Records from a collection
:::::

(** ** Rows and statements *)

(** [scanTask]: a row as the [pb.Task] it decodes to. *)
Definition row_task (r : task_row) : Task :=
  mkTask (r_id r) (r_initiator r) (r_assignee r) (r_thread_id r) (r_skill r) (r_status r)
    (r_input r) (default [] (r_output r)) (r_created_at r) (r_updated_at r)
    (default EmptyString (r_error r)) (r_metadata r).

Definition scanTask (r : task_row) : M TasksDB Task :=
  do! assert_That (knownStatuses (r_status r)) in ret (row_task r).

Definition set_status (st : TaskStatus) (err : option string) (out : option (list Artifact))
    (now : Z) (r : task_row) : task_row :=
  mkRow (r_id r) (r_initiator r) (r_assignee r) (r_thread_id r) (r_skill r) st
    (r_input r) out (r_metadata r) (r_created_at r) now err (r_key r) (r_max_attempts r)
    (r_deadline r) (r_token r) (r_owner r) (r_expires r) (r_attempt r).

Definition set_lease (tok own : option string) (exp : option Z) (attempt : Z)
    (r : task_row) : task_row :=
  mkRow (r_id r) (r_initiator r) (r_assignee r) (r_thread_id r) (r_skill r) (r_status r)
    (r_input r) (r_output r) (r_metadata r) (r_created_at r) (r_updated_at r) (r_error r)
    (r_key r) (r_max_attempts r) (r_deadline r) tok own exp attempt.

Definition set_budget (max : Z) (deadline : option Z) (r : task_row) : task_row :=
  mkRow (r_id r) (r_initiator r) (r_assignee r) (r_thread_id r) (r_skill r) (r_status r)
    (r_input r) (r_output r) (r_metadata r) (r_created_at r) (r_updated_at r) (r_error r)
    (r_key r) max deadline (r_token r) (r_owner r) (r_expires r) (r_attempt r).

Definition with_tasks (f : gmap string task_row -> gmap string task_row) (s : TasksDB) : TasksDB :=
  mkDB (f (tasks s)) (events s) (deliveries s) (delivery_seq s).
(* ===== verification/TasksFacts.v ===== *)
(** * Properties of the task store

    Lemmas on [Tasks]: the effect of every operation on a row under any
    schedule of database failures, the store invariant, and the theorems on
    the lifecycle, the leases, the retry budget, re-queueing and idempotent
    creation. *)

From stdpp Require Import base gmap strings list sorting.
From Stdlib Require Import ZArith Lia.
From S2P Require Import Prelude Tasks.

Local Open Scope Z_scope.
Local Open Scope go_scope.


Import Tasks.

(** ** Every operation as one step *)

(** The store's operations with their arguments (clock readings, UUIDs and
    tokens included). *)
Inductive op : Type :=
| OpCreateIdempotent (uuid : string) (now : Z) (initiator assignee threadID skill : string)
    (inputs : list Artifact) (meta : gmap string string) (key : string)
| OpCreateFromRemote (uuid : string) (now : Z) (id initiator assignee threadID skill : string)
    (inputs : list Artifact) (meta : gmap string string)
| OpUpdateStatus (now : Z) (id : string) (status : TaskStatus) (err : string) (out : list Artifact)
| OpClaim (now : Z) (token id worker : string) (lease : Z)
| OpSetMaxAttempts (id : string) (max : Z)
| OpSetTimeout (now : Z) (id : string) (timeout : Z)
| OpRenewLease (now : Z) (id worker token : string) (lease : Z)
| OpFinishLease (now : Z) (id worker token : string) (status : TaskStatus) (err : string)
    (out : list Artifact)
| OpListDeliveries (now : Z) (worker : string) (skills : list string) (after limit : Z)
| OpSaveEvent (e : option TaskEvent).

Definition void {A} (m : M TasksDB A) : M TasksDB unit := bind m (fun _ => ret tt).

Definition run_op (o : op) : M TasksDB unit :=
  match o with
  | OpCreateIdempotent u n i a t s inp m k => void (CreateIdempotent u n i a t s inp m k)
  | OpCreateFromRemote u n id i a t s inp m => void (CreateFromRemote u n id i a t s inp m)
  | OpUpdateStatus n id st e out => void (UpdateStatus n id st e out)
  | OpClaim n tok id w l => void (Claim n tok id w l)
  | OpSetMaxAttempts id m => SetMaxAttempts id m
  | OpSetTimeout n id t => SetTimeout n id t
  | OpRenewLease n id w tok l => void (RenewLease n id w tok l)
  | OpFinishLease n id w tok st e out => void (FinishLease n id w tok st e out)
  | OpListDeliveries n w sk af l => void (ListDeliveries n w sk af l)
  | OpSaveEvent e => SaveEvent e
  end.

(** A sequence of calls; a call that fails or panics does not stop the next. *)
Fixpoint run_ops (l : list op) (w : world TasksDB) : world TasksDB :=
  match l with
  | [] => w
  | o :: l' => run_ops l' (snd (run_op o w))
  end.

(** The lifecycle one call may take a task through. *)
Definition status_step (a b : TaskStatus) : Prop :=
  a = b \/
  (a = SUBMITTED /\ (b = WORKING \/ b = FAILED \/ b = CANCELLED)) \/
  (a = WORKING /\ (b = SUBMITTED \/ b = COMPLETED \/ b = FAILED \/ b = CANCELLED)).

Definition identity_of (r : task_row) :=
  (r_id r, r_initiator r, r_assignee r, r_thread_id r, r_skill r, r_input r, r_created_at r, r_key r).

(** What one call may do to an existing row. *)
Record row_step (r r' : task_row) : Prop := {
  rs_identity : identity_of r' = identity_of r;
  rs_status : status_step (r_status r) (r_status r');
  rs_terminal : terminal (r_status r) = true -> exists m d, r' = set_budget m d r }.

(** The row of [id] is one step away from [r]. *)
Definition near (id : string) (r : task_row) (s : TasksDB) : Prop :=
  exists r', tasks s !! id = Some r' /\ row_step r r'.

Lemma set_budget_self r : set_budget (r_max_attempts r) (r_deadline r) r = r.
Proof. by destruct r. Qed.

Lemma row_step_refl r : row_step r r.
Proof.
  split; [done|by left|]. intros _. exists (r_max_attempts r), (r_deadline r).
  by rewrite set_budget_self.
Qed.

Lemma near_refl id r s : tasks s !! id = Some r -> near id r s.
Proof. intros H. exists r. split; [done|apply row_step_refl]. Qed.

(** An update of another row, or of this row along [row_step]. *)
Lemma near_update id id' f r s :
  tasks s !! id = Some r -> (id = id' -> row_step r (f r)) -> near id r (update_row id' f s).
Proof.
  intros Hr Hf. unfold near, update_row, with_tasks; simpl.
  destruct (decide (id = id')) as [<-|Hne].
  - exists (f r). rewrite lookup_alter_eq, Hr. auto.
  - exists r. rewrite lookup_alter_ne by done. split; [done|apply row_step_refl].
Qed.

Lemma near_insert id r r' s :
  tasks s !! id = Some r -> near id r (snd (insert_task r' s)).
Proof.
  intros Hr. unfold insert_task. case_decide as Hid; [by apply near_refl|].
  destruct (_ && _); [by apply near_refl|]. apply near_refl. simpl.
  rewrite lookup_insert_ne; [done|]. intros E. apply Hid. rewrite E. eauto.
Qed.

Lemma near_where id id' c f r s :
  tasks s !! id = Some r -> (id = id' -> c r = true -> row_step r (f r)) ->
  near id r (snd (update_where id' c f s)).
Proof.
  intros Hr Hf. unfold update_where.
  destruct (tasks s !! id') as [r'|] eqn:E; [|by apply near_refl].
  destruct (c r') eqn:Ec; [|by apply near_refl]. simpl. apply near_update; [done|].
  intros ->. simplify_map_eq. auto.
Qed.

Lemma near_delivery id r id' now s : near id r s -> near id r (insert_delivery id' now s).
Proof. done. Qed.

Lemma preserves_near_get id r id' : preserves (near id r) (get id').
Proof. unfold get, scanTask. go_preserves. Qed.

Lemma get_readonly id' w : db (snd (get id' w)) = db w.
Proof.
  unfold get, bind. pose proof (query_db (select_row id') w) as Hq.
  destruct (query _ w) as [[x|e|] w1]; simpl in *; [|done..].
  unfold scanTask, assert_That, bind. by destruct (knownStatuses _).
Qed.

(** Steps that leave the status alone or move it forward on a live row. *)
Lemma row_step_live r r' :
  identity_of r' = identity_of r -> terminal (r_status r) = false ->
  status_step (r_status r) (r_status r') -> row_step r r'.
Proof. intros ? Ht ?. split; [done..|]. by rewrite Ht. Qed.

Lemma row_step_budget r m d : row_step r (set_budget m d r).
Proof. split; [done|by left|eauto]. Qed.

Ltac near_solve :=
  intros; repeat match goal with H : _ /\ _ |- _ => destruct H end;
  simplify_eq/=; eauto using near_refl; done.

Section RowStep.
Variables (id : string) (r : task_row).
Notation here := (fun s => tasks s !! id = Some r).
(** The loop of SubscribeTasks for an authenticated worker, whose stream is done
    after [rounds] ticks: the deliveries sent and how the stream ended.  [send]
    tells which deliveries [stream.Send] gets through, [clk i] is the time of
    the query of round [i]. *)
Fixpoint SubscribeTasks_loop (send : Z * Task -> bool) (clk : nat -> Z) (worker : string)
    (skills : list string) (after : Z) (rounds : nat) : M Server (list (Z * Task) * error) :=
  catch (on_tasks (ListDeliveries (UnixMilli (clk 0%nat)) worker skills after 100)) (fun res =>
  match res with
  | Err e => ret ([], e)
  | Panic => panic
  | Ok deliveries =>
      let '(sent, ok) := stream_all send deliveries in
      if negb ok then ret (sent, Errorf "stream send") else
      match rounds with
      | O => ret (sent, Errorf "context canceled")
      | S rounds =>
          let! rest := SubscribeTasks_loop send (fun i => clk (S i)) worker skills
                         (foldl (fun _ d => fst d) after sent) rounds in
          ret ((sent ++ fst rest)%list, snd rest)
      end
  end).

(** The worker is authenticated once, when the stream opens. *)
Definition SubscribeTasks (send : Z * Task -> bool) (c : ctx) (clk : nat -> Z) (skills : list string)
    (after : Z) (rounds : nat) : M Server (list (Z * Task) * error) :=
  let! worker := agentDID (clk 0%nat) c in
  SubscribeTasks_loop send (fun i => clk (S i)) worker skills after rounds.

(** [pb.CreateTaskRequest]. *)
Record CreateTaskRequest : Type := mkCreateTask {
  ct_ToDid : string; ct_Task : option TaskRequest; ct_IdempotencyKey : string;
  ct_TimeoutMs : Z; ct_MaxAttempts : Z }.

Definition request_message (uuid initiator toDid : string) (task : Task) (payload : string)
    (sentAt : Z) : Message :=
  mkMessage uuid initiator toDid (ThreadId task) (Id task) KIND_TASK_REQUEST payload sentAt "".

(** When the request cannot be queued the task is failed and the error
    returned (the code returns the task beside the error). *)
Definition CreateTask (c : ctx) (clk : nat -> Z) (uid : nat -> string) (req : CreateTaskRequest)
    : M Server Task :=
  match ct_Task req with
  | None => throw (Errorf "create task: task is required")
  | Some t =>
      let! owner := scopedOwner (clk 0%nat) c in
      let! s := self in
      let initiator := if String.eqb owner "" then did s else owner in
      let! task := on_tasks (CreateIdempotent (uid 0%nat) (UnixMilli (clk 1%nat)) initiator
                               (ct_ToDid req) (q_ThreadId t) (q_Skill t) (q_InputArtifacts t)
                               (q_Metadata t) (ct_IdempotencyKey req)) in
      do! on_tasks (SetMaxAttempts (Id task) (ct_MaxAttempts req)) in
      do! on_tasks (SetTimeout (clk 2%nat) (Id task) (int64 (ct_TimeoutMs req * 1000000))) in
      match marshal_request t with
      | None => throw (Errorf "create task: encode request")
      | Some payload =>
          catch (on_outbox (Outbox.EnqueueForOwner (clk 4%nat) (clk 5%nat) initiator
                   (request_message (uid 1%nat) initiator (ct_ToDid req) task payload
                      (UnixMilli (clk 3%nat)))))
            (fun res =>
               match res with
               | Err e =>
                   do! log_err (on_tasks (Fail (UnixMilli (clk 6%nat)) (Id task)
                                  ("failed to notify assignee: " +:+ error_text e))) in
                   throw e
               | _ => ret task
               end)
      end
  end.
(** A request changes a row for a caller entitled to, or a subscription found its
    lease expired. *)
Lemma serve_isolated c clk q w id r :
  bearerToken c <> "" -> live_sessions (db w) -> store_wf (tasks_db (db w)) ->
  at_tasks (kept id r) (db w) ->
  at_tasks (kept id r) (db (snd (serve c clk q w))) \/
  exists d, caller (clk 0%nat) c (db w) = Ok d /\
    (entitled q id r d \/ at_tasks (swept (sweep_time clk q) id r) (db (snd (serve c clk q w)))).
Proof.
  intros Hb Hl Hwf Hw.
  assert (Hother : forall P, at_tasks (kept id r) (db (snd (serve c clk q w))) \/
      (exists d, caller (clk 0%nat) c (db w) = Ok d /\ entitled q id r d) ->
    at_tasks (kept id r) (db (snd (serve c clk q w))) \/
    exists d, caller (clk 0%nat) c (db w) = Ok d /\ (entitled q id r d \/ P))
    by (intros P [?|(d & ? & ?)]; eauto 6).
  destruct q;
    try (left; apply reading_kept; done); simpl serve in *; rewrite yields_db in *;
    lazymatch goal with
    | |- _ \/ exists d, _ /\ (entitled (CallSubscribe _ _ _ _) _ _ _ \/ _) =>
        edestruct (SubscribeTasks_isolated id r c clk) as [?|(d & Hd & ?)];
          [reflexivity|exact Hw|by left|right; exists d; split; [exact Hd|by right]]
    | |- _ => apply Hother; clear Hother
    end;
    lazymatch goal with
    | |- _ \/ exists d, _ /\ entitled (CallCreate _ _) _ _ _ => by apply CreateTask_isolated
    | |- _ \/ exists d, _ /\ entitled (CallUpdate _ _ _ _) _ _ _ => apply initiator_then
    | |- _ \/ exists d, _ /\ entitled (CallCancel _) _ _ _ => apply initiator_then
    | |- _ \/ exists d, _ /\ entitled ?q _ _ _ => apply (leased_isolated (entitled q id r))
    end; try done.
  - intros d Hd. apply on_tasks_at, Claim_kept. simpl in Hd. tauto.
  - intros d Hd. apply on_tasks_at, RenewLease_kept. simpl in Hd. tauto.
  - intros d Hd. go_preserves. apply on_tasks_at, FinishLease_kept. simpl in Hd. tauto.
  - intros d Hd. go_preserves. apply on_tasks_at, FinishLease_kept. simpl in Hd. tauto.
  - intros Hne t. go_preserves. by apply on_tasks_at, updateStatus_kept.
  - intros Hne t. by apply on_tasks_at, Cancel_kept.
Qed.

(** ** Incoming messages *)

(** A result message names the task [r] of [id] and its parties. *)
Definition result_for (msg : Message) (id : string) (r : task_row) : Prop :=
  m_Kind msg = KIND_TASK_RESULT /\ m_TaskId msg = id /\ m_FromDid msg = r_assignee r /\
  m_ToDid msg = r_initiator r /\ m_ThreadId msg = r_thread_id r.

#[local] Instance result_for_dec msg id r : Decision (result_for msg id r).
Proof. unfold result_for. apply _. Defined.

Lemma correlated_spec msg t :
  correlated msg t = true <->
  Initiator t = m_ToDid msg /\ Assignee t = m_FromDid msg /\ m_TaskId msg = Id t /\
  m_ThreadId msg = ThreadId t.
Proof. unfold correlated. rewrite !andb_true_iff, !String.eqb_eq. tauto. Qed.

Lemma Get_other id r msg id' :
  m_Kind msg = KIND_TASK_RESULT -> ~ result_for msg id r ->
  hoare (fun s => kept id r s /\ store_wf s) (Get id')
    (fun res s => kept id r s /\
       match res with Ok t => correlated msg t = true -> Id t <> id | _ => True end).
Proof.
  intros Hk Hn w [Hr Hwf]. pose proof (get_readonly id' w) as Hro. unfold Get in *.
  destruct (get id' w) as [res w'] eqn:E. simpl in *. rewrite Hro. split; [done|].
  destruct res as [t|e|]; [|done..]. apply get_ok in E as (_ & r0 & Hr0 & ->). simpl.
  rewrite (proj1 (wf_rows _ Hwf id' r0 Hr0)). intros Hc%correlated_spec ->.
  destruct Hr as (r1 & Hr1 & <-). simplify_eq. apply Hn. simpl in Hc.
  rewrite (proj1 (wf_rows _ Hwf id r Hr1)) in Hc. unfold result_for.
  destruct Hc as (? & ? & ? & ?). auto.
Qed.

:::::

Problem statement: Wherever a line holds the word "CANCELLED", copy that line out of the entries above.

Output of the task:
  (a = SUBMITTED /\ (b = WORKING \/ b = FAILED \/ b = CANCELLED)) \/
  (a = WORKING /\ (b = SUBMITTED \/ b = COMPLETED \/ b = FAILED \/ b = CANCELLED)).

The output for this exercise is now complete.